Levantó la vista reflexiva hasta el cristal, buscando alguna respuesta en su propia imagen. Estaba ahora solo en aquel espejo gigante en donde se dibujaba detrás de él el baño embadurnado con sus luces brillantes y sus destellos de limpieza, pero solitario como el poder que tenía ahora en sus manos vacías.
En silencio se miró en el espejo una vez más, apagó la luz y volvió de vuelta a la fantasía de sus papeles.

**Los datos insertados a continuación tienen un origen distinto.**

(** C31. When a session ends: once either goroutine has stopped or the context is done,
    until [runWS] has returned, it has a step of its own that ends something, unless it
    waits for its writer while that is inside [WriteJSON]; then nothing else can happen, cancelled or not,
    before that write comes back, for which the code sets no deadline, and once it has, one
    way or the other, the session goes on by itself.  In whatever order the
    steps come at most four end something, and no other step makes more of them. *)
Theorem runWS_ends {St} `{StoreOps St} `{Json} d (s : Session St) :
  session_reach d s ->
  (session_work s <= 4)%nat /\
  forall ctxDone feedClosed,
  (ending ctxDone s -> ss_main s <> Ended -> ~ stuck_writing s ->
    exists e s', is_closing e = true /\ e <> WsWriteFails /\ ws_step ctxDone feedClosed e s s') /\
  (stuck_writing s -> (exists s', ws_step ctxDone feedClosed WsWritten s s') /\
    forall e s', ws_step ctxDone feedClosed e s s' -> (e = WsWritten \/ e = WsWriteFails) /\
      exists e' s'', is_closing e' = true /\ e' <> WsWriteFails /\ ws_step ctxDone feedClosed e' s' s'') /\
  forall e s', ws_step ctxDone feedClosed e s s' ->
    (if is_closing e then (session_work s' < session_work s)%nat else session_work s' = session_work s) /\
    (ending ctxDone s -> ending ctxDone s').
Proof.
  intros I%session_reach_inv. split; [unfold session_work; destruct (ss_reading s), (ss_writer s), (ss_main s); lia|].
  intros ctx fc. split_and!; [| |intros e s'; apply ws_step_work].
  - intros He Hm Hn. by destruct (session_moves ctx fc s I He Hm).
  - intros Hst. pose proof Hst as [Hm (rec & Hw)]. pose proof (sn_conn _ I) as Hc. pose proof (sn_await _ I) as Ha. rewrite Hm in Hc, Ha.
    split; [eexists; by eapply ws_step_written|]. intros e s' Hs. destruct (stuck_steps _ _ _ _ _ I Hst Hs) as [He Hn]. split; [done|].
    assert (ss_main s' = AwaitWriter /\ ss_reading s' = false) as [Hm' Ha'] by (by destruct He as [-> | ->]; inversion Hs; subst).
    destruct (session_moves ctx fc s') as [?|?]; [by eapply ws_step_inv|by right; left|by rewrite Hm'|done|done].
Qed.
Lemma runWS_ends_witness : exists e s', is_closing e = true /\ e <> WsWriteFails /\ ws_step true false e (runWS_start live_reader) s'.
Proof.
  destruct (runWS_ends live_reader (runWS_start live_reader)) as [_ H]; [apply rtc_refl|].
  destruct (H true false) as [H1 _]. apply H1; [by left|discriminate|]. intros [Hm _]. discriminate Hm.
Defined.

El señor del baño nunca volvió a aparecer ni aquel día ni nunca más. Cada vez que entraba a su baño miraba el espejo con la esperanza secreta de que apareciera aquel pariente suyo para volverlo a saludar pero jamás volvió. Sabía ahora a qué había venido, a hacerlo encontrarse consigo mismo, a hacerlo reflexionar, a encontrarse con su verdad, como si desde otro futuro la vida que tenía reservada se le hubiera quedado esperando por vivirla, colmada de reproches por esta otra que él había tomado prestada por el placer del chance. Cada vez que se lavaba las manos se miraba en el espejo y adoraba por unos instantes la idea de ser el nuevo Gorbachov del Caribe, el Deng Xiaoping de su isla, el líder que todo el pueblo estaba esperando a que despertara en él. Que asumiera la oportunidad que tenía delante, que tomara control y rompiera con sus miedos, hasta reencontrarse con el señor del espejo otra vez en el futuro y compartir ambos la picardía de aquel atajo que él supo tornar en gloria.
Pero cada vez que terminó con el servicio se secó las manos y apagó la luz del baño a su salida y lo dejo en penumbras, no fuera que lo estuvieran vigilando a travez del cristal.